• _Data shown_:
------------------------------------------------

(** What a state says when the world is forgotten. *)
Definition worldless I : Prop :=
  ∀ s w, I s → I {| world := w; usage := usage s; trace := trace s |}.

Lemma keeps_ask {E A} I (Q : E → Prop) (f : W → A * W) : worldless I → keeps I (ask_world f) Q.
Proof. intros H s Hs. unfold ask_world. destruct (f (world s)). by apply H. Qed.

Lemma keeps_call {E A} I (Q : E → Prop) (f : W → result E A * W) :
  worldless I → (∀ e, Q e) → keeps I (call_world f) Q.
Proof. intros H HQ s Hs. unfold call_world. destruct (f (world s)) as [[a|e] w]; [|split; [|done]]; by apply H. Qed.

Lemma keeps_mfold {E A S} I (Q : E → Prop) (step : S → A → M W E S) xs acc :
  (∀ acc x, x ∈ xs → keeps I (step acc x) Q) → keeps I (mfold step acc xs) Q.
Proof.
  revert acc. induction xs as [|x xs IH]; intros acc Hs; [apply keeps_ret|].
  apply keeps_bind; [apply Hs; by left|]. intros acc'. apply IH. intros. apply Hs. by right.
Qed.
End triples.

(** Opens a sequence of steps that each keep the invariant. *)
Ltac keep_step :=
  match goal with
  | |- keeps _ (mbind _ _) _ => apply keeps_bind; [|intros ?]
  | |- keeps _ (mret _) _ => apply keeps_ret
  | |- keeps _ (map_err _ _) _ => apply keeps_map_err
  | |- keeps _ (ask_world _) _ => apply keeps_ask
  | |- keeps _ (if ?b then _ else _) _ => destruct b
  | |- keeps _ (match ?x with _ => _ end) _ => destruct x
  end.

(** ** The invariant of a run *)

Definition is_model (e : effect) : bool := match e with Effect_.Model _ _ => true | _ => false end.
Definition is_tool (e : effect) : bool := match e with Effect_.Tool _ _ _ => true | _ => false end.
(* ===== verification/Templates.v ===== *)
(** * Scheduler templates

    crates/agendao-orchestrator/src/templates.rs: the five blueprints the product
    builds itself (direct, plan, coordinate, verify, autoresearch) from a handful of
    parameters, and the theorem that says exactly when the validator of Blueprint.v
    accepts what they build.  [BTreeMap]s and [BTreeSet]s are ordered lists, as in
    Blueprint.v. *)

From Stdlib Require Import DecimalFacts DecimalPos DecimalN.
From S2P Require Import Prelude BlueprintGraph Blueprint BlueprintSpec BlueprintProps.

Module Template.
Inductive TemplateId := Direct | Plan | Coordinate | Verify | Autoresearch.
#[export] Instance template_id_eq_dec : EqDecision TemplateId.
Proof. solve_decision. Defined.

Inductive TemplateError :=
| MissingEvaluator (template : TemplateId)
| TooFewCollaborators.
End Template.
Export (hints) Template.
Abbreviation TemplateId := Template.TemplateId.
Abbreviation TemplateError := Template.TemplateError.

Record TemplateParameters := {
  tp_name : string;
  tp_primary_agent : string;
  tp_planning_agent : option string;
  tp_collaborators : list string;
  tp_agent_skills : list (string * list string);
  tp_agent_tools : list (string * list string);
  tp_agent_max_steps : list (string * Z);
  tp_evaluator : option string;
  tp_checkpoint : option string;
  tp_limits : ExecutionLimits;
  tp_output : OutputContract;
}.

Section templates.
Context (parameters : TemplateParameters).

Definition blueprint (entry : string) (nodes : list (NodeId * NodeSpec)) : SchedulerBlueprint := {|
  bp_schema := V1; bp_name := tp_name parameters; bp_entry := entry; bp_nodes := nodes;
  bp_limits := tp_limits parameters; bp_output := tp_output parameters |}.

Definition agent (agent : string) (next : string) : NodeSpec := Node.Agent {|
  an_agent := agent;
  an_skills := default [] (map_get agent (tp_agent_skills parameters));
  an_tools := default [] (map_get agent (tp_agent_tools parameters));
  an_required_model_capabilities := [];
  an_max_steps := Z.min (default (max_agent_steps (tp_limits parameters))
                           (map_get agent (tp_agent_max_steps parameters)))
                    (max_agent_steps (tp_limits parameters));
  an_next := next |}.

Definition end_ : NodeSpec := Node.End {| en_result := Source.LastNode |}.

Definition direct : SchedulerBlueprint :=
  blueprint "execute"
    (map_from [("execute", agent (tp_primary_agent parameters) "done"); ("done", end_)]).

Definition plan : SchedulerBlueprint :=
  let planner := default (tp_primary_agent parameters) (tp_planning_agent parameters) in
  blueprint "plan"
    (map_from [("plan", agent planner "execute");
               ("execute", agent (tp_primary_agent parameters) "done"); ("done", end_)]).

(** [format!("branch-{}", index + 1)] *)
Definition branch_id (index : nat) : NodeId := "branch-" +:+ dec_string (N.of_nat (index + 1)).

Definition coordinate : result TemplateError SchedulerBlueprint :=
  reject? bool_decide (length (tp_collaborators parameters) < 2)
    with Template.TooFewCollaborators in
  let branches := imap (λ index _, branch_id index) (tp_collaborators parameters) in
  let nodes := fold_left (λ nodes e, map_insert e.1 (agent e.2 "synthesize") nodes)
                 (imap (λ index collaborator, (branch_id index, collaborator))
                    (tp_collaborators parameters)) [] in
  let nodes := map_insert "coordinate"
    (Node.Parallel {|
       pn_max_parallelism := Z.min (max_parallelism (tp_limits parameters)) (len_u32 branches);
       pn_branches := branches; pn_join := "synthesize";
       pn_failure_mode := FailureMode.Collect |}) nodes in
  let nodes := map_insert "synthesize" (agent (tp_primary_agent parameters) "done") nodes in
  let nodes := map_insert "done" end_ nodes in
  Ok (blueprint "coordinate" nodes).

Definition verify : result TemplateError SchedulerBlueprint :=
  let? evaluator := ok_or (tp_evaluator parameters) (Template.MissingEvaluator Template.Verify) in
  Ok (blueprint "execute"
        (map_from [("execute", agent (tp_primary_agent parameters) "verify");
                   ("verify", Node.Gate {| gn_evaluator := evaluator; gn_on_pass := "accepted";
                                           gn_on_fail := "rejected";
                                           gn_on_indeterminate := "uncertain" |});
                   ("accepted", end_); ("rejected", end_); ("uncertain", end_)])).

Definition autoresearch : result TemplateError SchedulerBlueprint :=
  let? evaluator := ok_or (tp_evaluator parameters)
                      (Template.MissingEvaluator Template.Autoresearch) in
  let body : SchedulerGraph := {|
    g_entry := "experiment";
    g_nodes := map_from [("experiment", agent (tp_primary_agent parameters) "iteration-done");
                         ("iteration-done", end_)] |} in
  Ok (blueprint "research"
        (map_from [("research", Node.Loop {|
                      ln_body := body; ln_evaluator := evaluator;
                      ln_max_iterations := max_loop_iterations (tp_limits parameters);
                      ln_checkpoint := tp_checkpoint parameters;
                      ln_on_satisfied := "accepted"; ln_on_exhausted := "exhausted" |});
                   ("accepted", end_); ("exhausted", end_)])).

------------------------------------------------

• _Activity_: Reproduce, exactly and with both ends included, every line from the one that contains "ln_max_iterations := max_loop_iterations" to the end of the listing above.

• _Exercise output_:
                      ln_max_iterations := max_loop_iterations (tp_limits parameters);
                      ln_checkpoint := tp_checkpoint parameters;
                      ln_on_satisfied := "accepted"; ln_on_exhausted := "exhausted" |});
                   ("accepted", end_); ("exhausted", end_)])).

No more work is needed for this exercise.